Recent rulings from the court suggest some of the Republican-appointed members on the bench prefer to use a sharp edge when it comes to severability.
“We think it clear that Congress would prefer that we use a scalpel rather than a bulldozer,” Chief Justice John Roberts wrote in a 5-4 decision from this latest term regarding a challenge to the Consumer Financial Protection Bureau.
In a different case, Justice Brett Kavanaugh seemed emphatic about his belief that the court should “salvage rather than destroy” a law that contains an unconstitutional piece.
“The Court’s precedents reflect a decisive preference for surgical severance rather than wholesale destruction, even in the absence of a severability clause,” Kavanaugh wrote in his opinion in the case, Barr v.

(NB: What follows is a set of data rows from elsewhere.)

(* ===== verification/Backing.v ===== *)
(** * What the page cache takes from the layers below it

    The page map and the page cache obtain page runs from [PageAllocator], Span
    descriptors and radix nodes from two [ObjectPool]s, and timestamps from the
    steady clock.  [Backing] names these operations, [BackingLaws] states what
    they promise, in terms of three finite sets: the pages held by clients of the
    page allocator, the live descriptors and the live radix nodes.  The clients'
    theorems are proved against this interface; the allocator and the pools
    discharge it. *)
From S2P Require Import Prelude Config.
Open Scope Z_scope.

(** The page numbers of a run. *)
Definition pages (start num : Z) : gset Z := list_to_set (seqZ start num).

Lemma elem_of_pages p start num : p ∈ pages start num <-> start <= p < start + num.
Proof. unfold pages. rewrite elem_of_list_to_set, elem_of_seqZ. lia. Qed.

Lemma pages_split start n1 n2 :
  0 <= n1 -> 0 <= n2 -> pages start (n1 + n2) = pages start n1 ∪ pages (start + n1) n2.
Proof. intros H1 H2. apply set_eq. intros p. rewrite elem_of_union, !elem_of_pages. lia. Qed.

(** Page numbers stay below the user half of the address space the kernel
    hands out, so that every end address and page count fits its field. *)
Definition PAGE_LIMIT `{Build} : Z := 2 ^ PAGE_ID_BITS.

Lemma PAGE_LIMIT_val `{Build} :
  PAGE_LIMIT = if use_57bit_va then 35184372088832 else 68719476736.
Proof. unfold PAGE_LIMIT, PAGE_ID_BITS, VA_BITS. by destruct use_57bit_va. Qed.

(** A source of page runs: [PageAllocator::SystemAlloc] and [SystemFree].  The
    laws speak of the set of pages its clients hold. *)
Class PageSource (P : Type) := {
  ps_SystemAlloc : Z -> P -> outcome (Z * P);
  ps_SystemFree : Z -> Z -> P -> outcome P;
}.

Class PageSourceLaws (P : Type) `{Build} `{PageSource P} := {
  ps_rep : P -> gset Z -> Prop;
  ps_alloc_ok s R n :
    ps_rep s R -> 0 <= n < W64 ->
    exists p s', ps_SystemAlloc n s = Ok (p, s') /\
      (p = 0 /\ ps_rep s' R \/
       exists pid, p = pid * PAGE_SIZE /\ 0 < n /\ 0 < pid /\ pid + n < PAGE_LIMIT /\
         R ## pages pid n /\ ps_rep s' (R ∪ pages pid n));
  ps_free_ok s R pid n :
    ps_rep s R -> 0 < pid -> 0 < n -> pid + n < PAGE_LIMIT -> pages pid n ⊆ R ->
    exists s', ps_SystemFree (pid * PAGE_SIZE) n s = Ok s' /\ ps_rep s' (R ∖ pages pid n);
}.

(** Everything the page cache takes: pages, descriptors, radix nodes and time. *)
Class Backing (W : Type) := {
  bk_SystemAlloc : Z -> W -> outcome (Z * W);
  bk_SystemFree : Z -> Z -> W -> outcome W;
  bk_span_TryNew : W -> outcome (Z * W);
  bk_span_Delete : Z -> W -> outcome W;
  bk_span_ReleaseMemory : W -> outcome W;
  bk_node_TryNew : W -> outcome (Z * W);
  bk_node_ReleaseMemory : W -> outcome W;
  bk_now : W -> Z * W;
}.

Class BackingLaws (W : Type) `{Build} `{Backing W} := {
  (** client pages, live descriptors, live radix nodes *)
  bk_rep : W -> gset Z -> gset Z -> gset Z -> Prop;
  bk_alloc_ok w R S N n :
    bk_rep w R S N -> 0 <= n < W64 ->
    exists p w', bk_SystemAlloc n w = Ok (p, w') /\
      (p = 0 /\ bk_rep w' R S N \/
       exists pid, p = pid * PAGE_SIZE /\ 0 < n /\ 0 < pid /\ pid + n < PAGE_LIMIT /\
         R ## pages pid n /\ bk_rep w' (R ∪ pages pid n) S N);
  bk_free_ok w R S N pid n :
    bk_rep w R S N -> 0 < pid -> 0 < n -> pid + n < PAGE_LIMIT -> pages pid n ⊆ R ->
    exists w', bk_SystemFree (pid * PAGE_SIZE) n w = Ok w' /\ bk_rep w' (R ∖ pages pid n) S N;
  bk_span_new_ok w R S N :
    bk_rep w R S N ->
    exists a w', bk_span_TryNew w = Ok (a, w') /\
      (a = 0 /\ bk_rep w' R S N \/
       a <> 0 /\ (a ∉ S) /\ (a / PAGE_SIZE ∉ R) /\ bk_rep w' R ({[a]} ∪ S) N);
  bk_span_delete_ok w R S N a :
    bk_rep w R S N -> a ∈ S ->
    exists w', bk_span_Delete a w = Ok w' /\ bk_rep w' R (S ∖ {[a]}) N;
  bk_span_release_ok w R S N :
    bk_rep w R S N -> exists w', bk_span_ReleaseMemory w = Ok w' /\ bk_rep w' R ∅ N;
  bk_node_new_ok w R S N :
    bk_rep w R S N ->
    exists a w', bk_node_TryNew w = Ok (a, w') /\
      (a = 0 /\ bk_rep w' R S N \/
       a <> 0 /\ (a ∉ N) /\ (a / PAGE_SIZE ∉ R) /\ bk_rep w' R S ({[a]} ∪ N));
  bk_node_release_ok w R S N :
    bk_rep w R S N -> exists w', bk_node_ReleaseMemory w = Ok w' /\ bk_rep w' R S ∅;
  bk_now_ok w R S N : bk_rep w R S N -> bk_rep (bk_now w).2 R S N;
}.

(** ** Setting pages aside

    A backing whose clients leave the pages [P] alone satisfies the laws too: so
    everything proved from the laws holds while somebody else owns [P]. *)
Section Reserve.
Context {W : Type} `{BackingLaws W}.

Definition reserve_rep (P : gset Z) (w : W) (R S N : gset Z) : Prop := P ## R /\ bk_rep w (R ∪ P) S N.

Definition reserve_laws (P : gset Z) : BackingLaws W.
Proof.
  refine (@Build_BackingLaws W _ _ (reserve_rep P) _ _ _ _ _ _ _ _); unfold reserve_rep.
  - intros w R S N n [HP Hr] Hn. destruct (bk_alloc_ok w _ S N n Hr Hn) as (p & w' & E & Hc). exists p, w'. split; [done |].
    destruct Hc as [[-> Hr'] | (pid & -> & H0n & Hpid & Hlim & Hd & Hr')]; [by left | right].
    exists pid. split_and!; try done; [set_solver | set_solver |].
    by replace (R ∪ pages pid n ∪ P) with (R ∪ P ∪ pages pid n) by set_solver.
  - intros w R S N pid n [HP Hr] Hpid Hn Hlim Hsub.
    destruct (bk_free_ok w _ S N pid n Hr Hpid Hn Hlim) as (w' & E & Hr'); [set_solver |]. exists w'. split; [done |].
    split; [set_solver |]. replace (R ∖ pages pid n ∪ P) with ((R ∪ P) ∖ pages pid n); [done |]. 
    apply set_eq. intros x. set_solver.
  - intros w R S N [HP Hr]. destruct (bk_span_new_ok w _ S N Hr) as (a & w' & E & Hc). exists a, w'. split; [done |].
    destruct Hc as [[-> Hr'] | (Ha & HS & HR & Hr')]; [by left | right]. split_and!; try done. set_solver.
  - intros w R S N a [HP Hr] Ha. destruct (bk_span_delete_ok w _ S N a Hr Ha) as (w' & E & Hr'). by exists w'.
  - intros w R S N [HP Hr]. destruct (bk_span_release_ok w _ S N Hr) as (w' & E & Hr'). by exists w'.
  - intros w R S N [HP Hr]. destruct (bk_node_new_ok w _ S N Hr) as (a & w' & E & Hc). exists a, w'. split; [done |].
    destruct Hc as [[-> Hr'] | (Ha & HS & HR & Hr')]; [by left | right]. split_and!; try done. set_solver.
  - intros w R S N [HP Hr]. destruct (bk_node_release_ok w _ S N Hr) as (w' & E & Hr'). by exists w'.
  - intros w R S N [HP Hr]. split; [done | by apply bk_now_ok].
Defined.
End Reserve.

(** ** A first implementation

    A page counter that never reuses an address.  It satisfies the laws and is
    small enough to run the clients on concrete inputs. *)
Definition bump_pages `{Build} (n : Z) (w : Z) : outcome (Z * Z) :=
  if (0 <? n) && (0 <? w) && (w + n <? PAGE_LIMIT) then Ok (w * PAGE_SIZE, w + n) else Ok (0, w).

Definition bump_backing `{Build} : Backing Z := {|
  bk_SystemAlloc := bump_pages;
  bk_SystemFree _ _ w := Ok w;
  bk_span_TryNew := bump_pages 1;
  bk_span_Delete _ w := Ok w;
  bk_span_ReleaseMemory w := Ok w;
  bk_node_TryNew := bump_pages 1;
  bk_node_ReleaseMemory w := Ok w;
  bk_now w := (0, w);
|}.

Definition bump_rep (w : Z) (R S N : gset Z) : Prop :=
  1 <= w /\ (forall p, p ∈ R -> p < w) /\ (forall a, a ∈ S -> a / PAGE_SIZE < w) /\
  (forall a, a ∈ N -> a / PAGE_SIZE < w).

Lemma bump_pages_ok `{Build} n w :
  1 <= w -> 0 <= n ->
  exists p w', bump_pages n w = Ok (p, w') /\ w <= w' /\
    (p = 0 \/ p = w * PAGE_SIZE /\ p / PAGE_SIZE = w /\ p <> 0 /\ 0 < n /\ w' = w + n /\ w' < PAGE_LIMIT).
Proof.
  intros Hw Hn. unfold bump_pages, PAGE_SIZE. destruct (_ && _) eqn:E.
  - bool_facts. do 2 eexists. split; [done |]. split; [lia |]. right.
    rewrite Z.div_mul by lia. lia.
  - do 2 eexists. split; [done |]. split; [lia | by left].
Qed.

(** [bump_rep] only looks at upper bounds. *)
Lemma bump_rep_mono w w' R S N R' S' N' :
  bump_rep w R S N -> w <= w' -> (forall p, p ∈ R' -> p ∈ R \/ p < w') ->
  (forall a, a ∈ S' -> a ∈ S \/ a / PAGE_SIZE < w') ->
  (forall a, a ∈ N' -> a ∈ N \/ a / PAGE_SIZE < w') -> bump_rep w' R' S' N'.
Proof.
  intros (H1 & H2 & H3 & H4) Hw HR HS HN. split_and!; [lia | | |].
  - intros p [Hp | ?]%HR; [apply H2 in Hp; lia | done].
  - intros p [Hp | ?]%HS; [apply H3 in Hp; lia | done].
  - intros p [Hp | ?]%HN; [apply H4 in Hp; lia | done].
Qed.

Definition bump_laws `{Build} : @BackingLaws Z _ bump_backing.
Proof.
  refine (@Build_BackingLaws Z _ bump_backing bump_rep _ _ _ _ _ _ _ _); simpl.
  - intros w R S N n Hr Hn. pose proof Hr as (Hw & HR & _).
    destruct (bump_pages_ok n w Hw ltac:(lia)) as (p & w' & -> & Hle & Hp).
    exists p, w'. split; [done |].
    destruct Hp as [-> | (-> & _ & _ & Hn0 & -> & Hlim)]; [left | right].
    + split; [done |]. eapply bump_rep_mono; eauto.
    + exists w. split_and!; [done | lia | lia | lia | |].
      * intros p Hp Hin%elem_of_pages. apply HR in Hp. lia.
      * eapply bump_rep_mono; eauto. intros p [Hp | Hp%elem_of_pages]%elem_of_union; [by left | right; lia].
  - intros w R S N pid n Hr _ _ _ _. exists w. split; [done |].
    eapply bump_rep_mono; eauto with lia. set_solver.
  - intros w R S N Hr. pose proof Hr as (Hw & HR & HS & HN).
    destruct (bump_pages_ok 1 w Hw ltac:(lia)) as (p & w' & -> & Hle & Hp).
    exists p, w'. split; [done |].
    destruct Hp as [-> | (_ & Hpw & Hp0 & _ & -> & Hlim)]; [left | right].
    + split; [done |]. eapply bump_rep_mono; eauto.
    + split; [done |]. split; [intros Hin%HS; lia |]. split; [rewrite Hpw; intros Hin%HR; lia |].
      eapply bump_rep_mono; eauto. intros a [->%elem_of_singleton | Ha]%elem_of_union; [right; lia | by left].
  - intros w R S N a Hr _. exists w. split; [done |]. eapply bump_rep_mono; eauto with lia. set_solver.
  - intros w R S N Hr. exists w. split; [done |]. eapply bump_rep_mono; eauto with lia. set_solver.
  - intros w R S N Hr. pose proof Hr as (Hw & HR & HS & HN).
    destruct (bump_pages_ok 1 w Hw ltac:(lia)) as (p & w' & -> & Hle & Hp).
    exists p, w'. split; [done |].
    destruct Hp as [-> | (_ & Hpw & Hp0 & _ & -> & Hlim)]; [left | right].
    + split; [done |]. eapply bump_rep_mono; eauto.
    + split; [done |]. split; [intros Hin%HN; lia |]. split; [rewrite Hpw; intros Hin%HR; lia |].
      eapply bump_rep_mono; eauto. intros a [->%elem_of_singleton | Ha]%elem_of_union; [right; lia | by left].
  - intros w R S N Hr. exists w. split; [done |]. eapply bump_rep_mono; eauto with lia. set_solver.
  - done.
Defined.

Lemma bump_rep_start : bump_rep 16 ∅ ∅ ∅.
Proof. split; [lia | set_solver]. Qed.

Association of Political Consultants.
Tim Jost, professor Washington and Lee University School of Law, said these earlier rulings give him hope that the ACA will be upheld.
“If they stick to that position, then there should be five votes to uphold the ACA whether or not Trump gets a confirmation,” Jost, a supporter of the law, said.
But there are no sure bets. Barrett has been critical of the ACA, though she did acknowledge in the less than substantive hearings that, “The presumption is always in favor of severability.”